(* ===== verification/ClosingKeyring.v ===== *)
(** * What a closed vault leaves in the keyring

    Every remembered session in the keyring is accounted for, in every state
    that the handlers of [Closing] can reach: it is of the account in use, its
    clear is under way, or the user was told that it stays. A logout ends only
    once its sweep has ended well. *)

From stdpp Require Import base list numbers gmap sets strings.
From S2P Require Import Prelude.
From S2P Require Import JsValue.
From S2P Require Import Accounts.
From S2P Require Import Session.
From S2P Require Import Commands.
From S2P Require Import Vault.
From S2P Require Import Helpers.
From S2P Require Import Handlers.
From S2P Require Import SshLoads.
From S2P Require Import Closing.
Local Open Scope Z_scope.
Local Open Scope handler_scope.

(** ** The remembered session: every entry is accounted for *)

(** A clear of the slot is queued, put off, or running and still to erase. *)
Definition awaits_clear (s : closing) (slot : jstr) : Prop :=
  slot ∈ sessionClearSlots (c_keyring s) \/ keyringClearProc (c_keyring s) = Clearing slot false
  \/ exists n, RetryClear slot n ∈ c_later s.

(** The account on the screen, with its session or without. *)
Inductive usage := Unused | InSession | OnScreen.
Definition in_use (used : usage) (s : closing) (slot : jstr) : Prop :=
  match used with
  | Unused => False
  | InSession => session (c_vault s) <> [] /\ activeSlot (c_vault s) = slot
  | OnScreen => activeSlot (c_vault s) = slot
  end.

(** Every entry is excused, on its way out, being written, or of an account in use. *)
Definition accounted (used : usage) (X : gset jstr) (s : closing) : Prop := forall slot, slot ∈ entries s ->
  slot ∈ X \/ awaits_clear s slot \/ keyringStoreProc (c_keyring s) = Some slot \/ in_use used s slot.

(** What excuses an entry: it was there from the start and nobody asked since,
    the user was told that it stays, or its session was dropped with its helper. *)
Fixpoint excused (X : gset jstr) (l : list closing_effect) : gset jstr :=
  match l with
  | [] => X
  | AskClear slot :: rest => excused (X ∖ {[slot]}) rest
  | (StillStored slot | LostHelper slot) :: rest => excused ({[slot]} ∪ X) rest
  | _ :: rest => excused X rest
  end.

Record tidy (s : closing) : Prop := {
  t_active : isAccountSlot (activeSlot (c_vault s)) = true;
  t_epochs : forall n e, readEpochs (c_vault s) !! n = Some e -> e <= vaultEpoch (c_vault s);
  t_store : forall slot, keyringStoreProc (c_keyring s) = Some slot ->
    slot = sessionStoreSlot (c_keyring s) /\ isAccountSlot slot = true
    /\ (readEpochs (c_vault s) !! "sessionStore" = Some (vaultEpoch (c_vault s)) -> slot = activeSlot (c_vault s));
  t_slots : Forall (fun slot => isAccountSlot slot = true) (sessionClearSlots (c_keyring s));
  t_clearing : forall slot e, keyringClearProc (c_keyring s) = Clearing slot e ->
    isAccountSlot slot = true /\ exists n, sessionClearRun (c_keyring s) = Some (slot, n);
  t_retries : forall slot n, RetryClear slot n ∈ c_later s -> isAccountSlot slot = true
}.

(** While a logout is pending nothing stores the session, and once the sweep has
    ended well the entry is gone. *)
Record parked (s : closing) : Prop := {
  p_epoch : logoutPending (c_logout s) = true -> readEpochs (c_vault s) !! "sessionStore" = None;
  p_sweep : forall slot erased, logoutPending (c_logout s) = true -> keyringClearAllProc (c_logout s) = Clearing slot erased ->
    allCredentialsClearPending (c_logout s) = true
    \/ slot = activeSlot (c_vault s) /\ keyringStoreProc (c_keyring s) = None /\ (erased = true -> slot ∉ entries s);
  p_done : logoutPending (c_logout s) = true -> logoutCredentialsDone (c_logout s) = true -> logoutCredentialsExitCode (c_logout s) = 0 ->
    keyringStoreProc (c_keyring s) = None /\ activeSlot (c_vault s) ∉ entries s
}.

Lemma excused_app X l1 l2 : excused X (l1 ++ l2) = excused (excused X l1) l2.
Proof. revert X. induction l1 as [|e l1 IH]; intros X; [done|]. destruct e; cbn [app excused]; apply IH. Qed.

Lemma accounted_mono k X Y s : X ⊆ Y -> accounted k X s -> accounted k Y s.
Proof. intros H A slot Hs. destruct (A slot Hs) as [?|?]; [left; set_solver|by right]. Qed.
Lemma accounted_used X k s : accounted Unused X s -> accounted k X s.
Proof. intros A slot Hs. destruct (A slot Hs) as [?|[?|[?|[]]]]; naive_solver. Qed.
Lemma accounted_idle X s : session (c_vault s) = [] -> accounted InSession X s -> accounted Unused X s.
Proof. intros E A slot Hs. destruct (A slot Hs) as [?|[?|[?|[? _]]]]; naive_solver. Qed.

(** Two states that agree on what the entries depend on. *)
Record same_books (s s' : closing) : Prop := {
  sb_vault : c_vault s' = c_vault s;
  sb_keyring : c_keyring s' = c_keyring s;
  sb_logout : c_logout s' = c_logout s;
  sb_entries : entries s' = entries s;
  sb_later : forall slot n, RetryClear slot n ∈ c_later s' <-> RetryClear slot n ∈ c_later s
}.

Definition unbooked (f : close_act) : Prop := forall s, same_books s (f s).1 /\ forall X, excused X (f s).2 = X.

Lemma same_books_refl s : same_books s s.
Proof. by split. Qed.
Lemma same_books_trans s1 s2 s3 : same_books s1 s2 -> same_books s2 s3 -> same_books s1 s3.
Proof. intros [] []. split; try congruence. intros. naive_solver. Qed.

Lemma unbooked_skip : unbooked skip.
Proof. intros s. by split. Qed.
Lemma unbooked_then f g : unbooked f -> unbooked g -> unbooked (f ;> g).
Proof.
  intros Hf Hg s. unfold then_do. specialize (Hf s). destruct (f s) as [s1 e1]. specialize (Hg s1). destruct (g s1) as [s2 e2].
  destruct Hf as [H1 X1], Hg as [H2 X2]. split; [by eapply same_books_trans|]. intros X. cbn in *. by rewrite excused_app, X1, X2.
Qed.
Lemma unbooked_reading f : (forall s, unbooked (f s)) -> unbooked (reading f).
Proof. intros H s. apply H. Qed.
Lemma unbooked_if (b : bool) f g : unbooked f -> unbooked g -> unbooked (if b then f else g).
Proof. by destruct b. Qed.
Lemma unbooked_cause e : (match e with AskClear _ | StillStored _ | LostHelper _ => False | _ => True end) -> unbooked (cause e).
Proof. intros H s. split; [apply same_books_refl|]. by destruct e. Qed.
Lemma unbooked_locks f : unbooked (on_locks f).
Proof. intros s. by split. Qed.
Lemma unbooked_suspend b : unbooked (update (set_suspend b)).
Proof. intros s. by split. Qed.
Lemma unbooked_secrets f : unbooked (update (set_secrets f)).
Proof. intros s. by split. Qed.
Lemma unbooked_later c : (match c with RetryClear _ _ => False | _ => True end) -> unbooked (callLater c).
Proof.
  intros H s. split; [|done]. split; try done. intros slot n. cbn. destruct c; try done; case_bool_decide; try done; set_solver.
Qed.

Create HintDb unbooked.
#[export] Hint Resolve unbooked_skip unbooked_then unbooked_reading unbooked_if unbooked_locks unbooked_suspend unbooked_secrets : unbooked.
#[export] Hint Extern 1 (unbooked (cause _)) => (apply unbooked_cause; exact I) : unbooked.
#[export] Hint Extern 1 (unbooked (callLater _)) => (apply unbooked_later; exact I) : unbooked.
Ltac unbooked := intros; auto 12 with unbooked.

Section Quiet.
Context (at_ : around).
Lemma unbooked_ack : unbooked (maybeAckSleep at_).
Proof. unfold maybeAckSleep, ackSleep. unbooked. Qed.
#[local] Hint Resolve unbooked_ack : unbooked.
Lemma unbooked_step : unbooked (runBwLockStep at_).
Proof. apply unbooked_reading. intros s. destruct (lockRun _); unbooked. Qed.
#[local] Hint Resolve unbooked_step : unbooked.
Lemma unbooked_pump : unbooked (pumpBwLock at_).
Proof. apply unbooked_reading. intros s. apply unbooked_if; [unbooked|]. destruct (lockQueue _); unbooked. Qed.
#[local] Hint Resolve unbooked_pump : unbooked.
Lemma unbooked_hold name : unbooked (holdSession at_ name).
Proof. unfold holdSession. unbooked. Qed.
#[local] Hint Resolve unbooked_hold : unbooked.
Lemma unbooked_request : unbooked (requestBwLock at_).
Proof. unfold requestBwLock. cbv zeta. unbooked. Qed.
Lemma unbooked_finish : unbooked (finishBwLock at_).
Proof. unfold finishBwLock, forgetVaultSecret. apply unbooked_reading. intros s. apply unbooked_then; [destruct (lockRun _)|]; unbooked. Qed.
#[local] Hint Resolve unbooked_finish : unbooked.
Lemma unbooked_lock_exit code out : unbooked (onBwLockExited at_ code out).
Proof. apply unbooked_reading. intros s. destruct (lockRun _) as [r|]; [|unbooked]. destruct (lock_checking r); unbooked. Qed.
Lemma unbooked_forget : unbooked (forgetVault at_).
Proof. unfold forgetVault. cbv zeta. unbooked. Qed.
Lemma unbooked_follow next : unbooked (followVaultClosedInSshAgent next).
Proof. unfold followVaultClosedInSshAgent. cbv zeta. unbooked. Qed.
Lemma unbooked_retire slot b : unbooked (retireAccountSlot slot b).
Proof. unfold retireAccountSlot. unbooked. Qed.
End Quiet.
#[export] Hint Resolve unbooked_ack unbooked_step unbooked_pump unbooked_hold unbooked_request unbooked_finish unbooked_lock_exit unbooked_forget unbooked_follow unbooked_retire : unbooked.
==============================
Your response should be each line that includes the word "remembered", copied from the records.

    Every remembered session in the keyring is accounted for, in every state
(** ** The remembered session: every entry is accounted for *)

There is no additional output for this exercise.